Task details :: Pull out every line below holding the word "Proof".

--- Material to process Enclosed Below ---

(* ===== verification/ReplaySpec.v ===== *)
(** * What a replay bundle holds

    The bundle src/replay.rs exports: its payload files are the captured bytes of
    each attempt in order, a request is offered for replay only if all of its
    bytes were captured, no credential of a header or a target is in it, and
    however the export ends the run is as it was and the output is absent or
    whole. *)

From Stdlib Require Import Strings.Byte.
From S2P Require Import Prelude RustStd Proc External Json Input Model Policy Crypto EventLog EventLogSpec Manifest Tasks BlobStore BlobStoreSpec AuditLog Erasure Inspect InspectSpec UploadState Replay.
From stdpp Require Import pretty sorting options.
Local Open Scope N_scope.
#[local] Unset Default Proof Using.

(** ** The evidence of an attempt *)

Section Evidence.
Context {url : UrlCrate} {editing : UrlEditing}.

(** The direction in which an event carries bytes. *)
Definition carries_request (e : EventEnvelope) : bool :=
  str_eqb (ev_event e) "request_body_chunk"
  || str_eqb (ev_event e) "websocket_frame"
     && bool_decide (string_field (ev_normalized e) "direction" = Some "client_to_upstream").
Definition carries_response (e : EventEnvelope) : bool :=
  str_eqb (ev_event e) "response_body_chunk"
  || str_eqb (ev_event e) "websocket_frame"
     && bool_decide (string_field (ev_normalized e) "direction" = Some "upstream_to_client").

(** The events of an attempt. *)
Definition members (id : string) (es : list EventEnvelope) : list EventEnvelope :=
  List.filter (fun e => bool_decide (attempt_of e = Some id)) es.
Definition attempt_ids (es : list EventEnvelope) : list string := set_of_list (omap attempt_of es).

Definition request_chunks (id : string) (es : list EventEnvelope) : list ChunkEvidence :=
  chunk_evidence <$> List.filter carries_request (members id es).
Definition response_chunks (id : string) (es : list EventEnvelope) : list ChunkEvidence :=
  chunk_evidence <$> List.filter carries_response (members id es).

Definition last_state (kind : string) (ms : list EventEnvelope) : option TerminalState :=
  match last (List.filter (fun e => str_eqb (ev_event e) kind) ms) with
  | Some e => ev_terminal_state e
  | None => None
  end.

(** A target from which credentials were taken. *)
Definition clean_target (target : string) : Prop :=
  target = "invalid-target" \/
  exists u, url_parse target = Some u /\ url_username u = "" /\ url_password u = None /\
    url_query u = None /\ url_fragment u = None.

(** A name that the connection header of a request lists. *)
Definition nominates (raw : list (string * Value)) (name : string) : Prop :=
  name <> "" /\ exists values value part, map_get "connection" raw = Some (JArray values) /\
    JString value ∈ values /\ part ∈ str_split x2c value /\ name = to_ascii_lowercase (str_trim part).

(** A header of a request that may leave, by its lowercase name. *)
Definition may_leave (raw : list (string * Value)) (name : string) (value : Value) : Prop :=
  (exists spelled, (spelled, value) ∈ raw /\ name = to_ascii_lowercase spelled) /\
  is_secret_header name = false /\ header_value_is_redacted value = false /\
  name ∉ HOP_BY_HOP /\ ~ nominates raw name.

(** Headers of a request that was started, all of which may leave. *)
Definition clean_headers (ms : list EventEnvelope) (headers : list (string * Value)) : Prop :=
  headers = [] \/
  exists e raw, e ∈ ms /\ ev_event e = "transport_request_started" /\
    (ev_normalized e ≫= get "headers") ≫= as_object = Some raw /\
    Forall (fun '(name, value) => may_leave raw name value) headers.

(** What the evidence of an attempt is, given its events. *)
Record evidence_of (id : string) (ms : list EventEnvelope) (a : AttemptEvidence) : Prop := {
  eo_id : at_attempt_id a = id;
  eo_request : at_request_chunks a = chunk_evidence <$> List.filter carries_request ms;
  eo_response : at_response_chunks a = chunk_evidence <$> List.filter carries_response ms;
  eo_request_terminal : at_request_terminal a = last_state "request_body_finished" ms;
  eo_response_terminal : at_response_terminal a = last_state "transport_attempt_finished" ms;
  eo_sequences : at_evidence_sequences a = ev_sequence <$> ms;
  eo_first : at_first_sequence a = default 0 (List.find (fun n => negb (n =? 0)) (ev_sequence <$> ms));
  eo_headers : clean_headers ms (at_headers a);
  eo_target : forall target, at_target a = Some target -> clean_target target \/
    exists e, e ∈ ms /\ ev_event e = "logical_inference_request" /\ string_field (ev_normalized e) "path" = Some target;
}.

Context {laws : UrlLaws}.

Lemma sanitize_target_clean value : clean_target (sanitize_target value).
Proof.
  unfold sanitize_target, clean_target. destruct (url_parse value) as [u|]; [right|by left].
  set (u1 := url_set_username u ""). set (u2 := url_set_password u1 None). set (u3 := url_set_query u2 None).
  exists (url_set_fragment u3 None). split; [apply url_text|].
  destruct (set_fragment_parts u3 None) as (-> & -> & ->). rewrite set_fragment_none.
  destruct (set_query_parts u2 None) as (Hu & Hp & _). unfold u3. rewrite Hu, Hp, set_query_none.
  destruct (set_password_parts u1 None) as (Hu' & _). unfold u2. rewrite Hu', set_password_none.
  unfold u1. by rewrite set_username_empty.
Qed.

--- End of Enclosed Material to process ---

Exercise answer ::
#[local] Unset Default Proof Using.
Proof.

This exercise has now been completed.